Exercise objective:
Could you set down exactly the lines in the records below between the line holding "(** [s.strip()] *)" and the line holding "EmptyString => None", inclusive?

Saved entries:
(** * youtube_api_grab_subs: a shallow embedding of [VideoGetter]

    The development follows [youtube_api_grab_subs.py]:

    - [Py]      the Python string primitives the script relies on
                ([str.split], [str.strip], [str.join], truthiness);
    - [Re]      a backtracking matcher for the fragment of [re] the two
                patterns of the program need (the subtitle pattern of
                [get_subtitles] and the pattern [pandas.to_datetime] builds
                from the format [%Y%m%d_%H%M%S]);
    - [Srt]     the loop of [get_subtitles] over the decoded payload;
    - [Time]    timestamps, [to_datetime] with an explicit format, [strftime];
    - [Crawler] the class [VideoGetter]: its attributes, the directory
                [by_title], the API client as an oracle, and the methods
                [get_extreme_video_date], [get_asr_caption_id],
                [get_subtitles] and [_get_search_videos];
    - [Spec]    the vocabulary of the statements; [Samples] some clients;
    - [More]    the constructor, the costs and the cursor; [Blocks] the
                blocks of a payload;
    - the facts about strings, the matcher, the parser and the crawl, and
      then the properties of the parser, of the scan and of the crawl.

    Text is modelled over 8-bit characters ([string] of the standard
    library); on that range [\d] is [0-9] and Python's whitespace is the set
    listed in [Py.is_space]. *)

From Stdlib Require Import String Ascii List ZArith Lia Bool Permutation.
Import ListNotations.

Local Open Scope string_scope.
Local Open Scope list_scope.

(* ================================================================== *)
(** ** Python values and string primitives *)

Module Py.

(** The values a [namedtuple] field holds in this program. *)
Inductive PyVal : Type :=
| PyNone
| PyInt (n : Z)
| PyStr (s : string).

Definition nl : string := String (ascii_of_nat 10) "".

Definition is_digit (c : ascii) : bool :=
  let n := nat_of_ascii c in (48 <=? n)%nat && (n <=? 57)%nat.

(** [str.isspace] on code points below 256. *)
Definition is_space (c : ascii) : bool :=
  let n := nat_of_ascii c in
  ((9 <=? n)%nat && (n <=? 13)%nat)
  || ((28 <=? n)%nat && (n <=? 32)%nat)
  || (n =? 133)%nat || (n =? 160)%nat.

Definition is_newline (c : ascii) : bool := (nat_of_ascii c =? 10)%nat.

(** Truthiness of a string: [if s:] / [if not s:]. *)
Definition truthy (s : string) : bool :=
  match s with EmptyString => false | String _ _ => true end.

Fixpoint lstrip (s : string) : string :=
  match s with
  | String c s' => if is_space c then lstrip s' else s
  | EmptyString => EmptyString
  end.

Fixpoint rstrip (s : string) : string :=
  match s with
  | EmptyString => EmptyString
  | String c s' =>
      match rstrip s' with
      | EmptyString => if is_space c then EmptyString else String c EmptyString
      | r => String c r
      end
  end.

(** [s.strip()] *)
Definition strip (s : string) : string := rstrip (lstrip s).

(** [s.startswith(p)], returning what follows the prefix. *)
Fixpoint drop_prefix (p s : string) : option string :=
  match p with
  | EmptyString => Some s
  | String a p' =>
      match s with
      | String b s' => if Ascii.eqb a b then drop_prefix p' s' else None
      | EmptyString => None
      end
  end.

(** The scan behind [s.split(sep, maxsplit)] for a non-empty [sep]:
    [budget] is the number of cuts still allowed, [skip] the number of
    characters of a separator just found that are still to be passed
    over, [cur] the piece being collected. *)
Fixpoint split_scan (sep : string) (budget skip : nat) (cur s : string)
  : list string :=
  match s with
  | EmptyString => [cur]
  | String c s' =>
      match skip with
      | S k => split_scan sep budget k cur s'
      | O =>
          match budget with
          | O => split_scan sep O O (cur ++ String c "")%string s'
          | S b =>
              match drop_prefix sep s with
              | Some _ => cur :: split_scan sep b (String.length sep - 1) "" s'
              | None => split_scan sep budget O (cur ++ String c "")%string s'
              end
          end
      end
  end.

(** [s.split(sep)] *)
Definition split (sep s : string) : list string :=
  split_scan sep (String.length s) 0 "" s.

(** [s.split(sep, maxsplit)] *)
Definition split_max (sep : string) (maxsplit : nat) (s : string)
  : list string :=
  split_scan sep maxsplit 0 "" s.

(** [sep.join(parts)] *)
Fixpoint join (sep : string) (parts : list string) : string :=
  match parts with
  | [] => ""
  | [p] => p
  | p :: rest => (p ++ sep ++ join sep rest)%string
  end.

(** [int(s)] on a string of ASCII digits. *)
Definition digit_val (c : ascii) : Z := Z.of_nat (nat_of_ascii c) - 48.

Fixpoint int_acc (acc : Z) (s : string) : Z :=
  match s with
  | EmptyString => acc
  | String c s' => int_acc (10 * acc + digit_val c) s'
  end.
(** A persist on its own: whatever else happens meanwhile, short of a file
    operation of another write for the same table. *)
Lemma persist_apart st j i w evs1 st1 :
  write_at st j i = Some w -> wstage w = Writing ->
  let table := wtable w in
  let file := filePath (dataDir st) table in
  let tmp := tempPath (dataDir st) table in
  let old := disk st !! file in
  run_apart table evs1 st = Some st1 ->
  disk st1 !! file = old /\
  (forall b, step (RenameSettled j i b) st1 = None) /\
  forall fault,
    exists st2,
      step (WriteFileSettled j i fault) st1 = Some st2 /\
      disk st2 !! file = old /\
      forall evs2 st3,
        run_apart table evs2 st2 = Some st3 ->
        disk st3 !! file = old /\
        match fault with
        | Some _ => forall b, step (RenameSettled j i b) st3 = None
        | None =>
            disk st3 !! tmp = Some (wtext w) /\
            forall b,
              exists st4,
                step (RenameSettled j i b) st3 = Some st4 /\
                disk st4 !! file = (if b then old else Some (wtext w)) /\
                forall evs3 st5,
                  run_apart table evs3 st4 = Some st5 ->
                  disk st5 !! file = disk st4 !! file
        end.
Proof.
  intros Hw Hs table file tmp old Hrun1. subst table file tmp old.
  destruct (apart_run _ evs1 st st1 j i w Hrun1 Hw eq_refl) as (Hw1 & Hd1 & Hf1 & Ht1).
  split; [exact Hf1|]. split.
  { intros b. cbn. unfold rename_settled.
    destruct (write_at_inv _ _ _ _ Hw1) as (f1 & Hfl & Hwi).
    rewrite Hfl. cbn. rewrite Hwi. cbn. rewrite Hs. reflexivity. }
  intros fault.
  destruct (writeFile_settled_effect st1 j i w fault Hw1 Hs) as (st2 & Hstep & Hd2 & Hf2 & Hres).
  rewrite Hd1 in Hf2, Hres.
  exists st2. split; [exact Hstep|]. split; [rewrite Hf2; exact Hf1|].
  intros evs2 st3 Hrun2.
  destruct fault as [torn|].
  - destruct (apart_run _ evs2 st2 st3 j i _ Hrun2 Hres eq_refl) as (Hw3 & Hd3 & Hf3 & Ht3).
    cbn [wtable restage] in Hf3. rewrite Hd2, Hd1 in Hf3.
    split; [rewrite Hf3, Hf2; exact Hf1|].
    intros b. cbn. unfold rename_settled.
    destruct (write_at_inv _ _ _ _ Hw3) as (f3 & Hfl & Hwi).
    rewrite Hfl. cbn. rewrite Hwi. reflexivity.
  - destruct Hres as [Hw2 Htmp2].
    destruct (apart_run _ evs2 st2 st3 j i _ Hrun2 Hw2 eq_refl) as (Hw3 & Hd3 & Hf3 & Ht3).
    cbn [wtable restage] in Hf3, Ht3. rewrite Hd2, Hd1 in Hf3, Ht3.
    split; [rewrite Hf3, Hf2; exact Hf1|].
    split; [rewrite Ht3; exact Htmp2|].
    intros b.
    destruct (rename_settled_effect st3 j i (restage w Renaming) b Hw3 eq_refl)
      as (st4 & Hstep4 & Hd4 & Hw4 & Hf4).
    { cbn [wtable wtext restage]. rewrite Hd3, Hd2, Hd1, Ht3. exact Htmp2. }
    cbn [wtable wtext restage] in Hf4. rewrite Hd3, Hd2, Hd1 in Hf4.
    exists st4. split; [exact Hstep4|]. split.
    { rewrite Hf4. destruct b; [|reflexivity]. rewrite Hf3, Hf2. exact Hf1. }
    intros evs3 st5 Hrun3.
    destruct (apart_run _ evs3 st4 st5 j i _ Hrun3 Hw4 eq_refl) as (_ & _ & Hf5 & _).
    cbn [wtable restage] in Hf5. rewrite Hd4, Hd3, Hd2, Hd1 in Hf5. exact Hf5.
Qed.

Lemma write_at_flushWrites_new c pre i table a :
  writeQueue pre !! i = Some (table, a) ->
  write_at (flushWrites c pre) (length (flushes pre)) i = Some (writeToDisk table a pre).
Proof.
  intros Hi.
  assert (Hne : writeQueue pre <> []) by (intros E; rewrite E in Hi; discriminate).
  rewrite (flushWrites_started c pre Hne). unfold write_at. cbn.
  rewrite lookup_app_r by lia. rewrite Nat.sub_diag. cbn.
  rewrite list_lookup_fmap, Hi. reflexivity.
Qed.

Response:
(** [s.strip()] *)
Definition strip (s : string) : string := rstrip (lstrip s).

(** [s.startswith(p)], returning what follows the prefix. *)
Fixpoint drop_prefix (p s : string) : option string :=
  match p with
  | EmptyString => Some s
  | String a p' =>
      match s with
      | String b s' => if Ascii.eqb a b then drop_prefix p' s' else None
      | EmptyString => None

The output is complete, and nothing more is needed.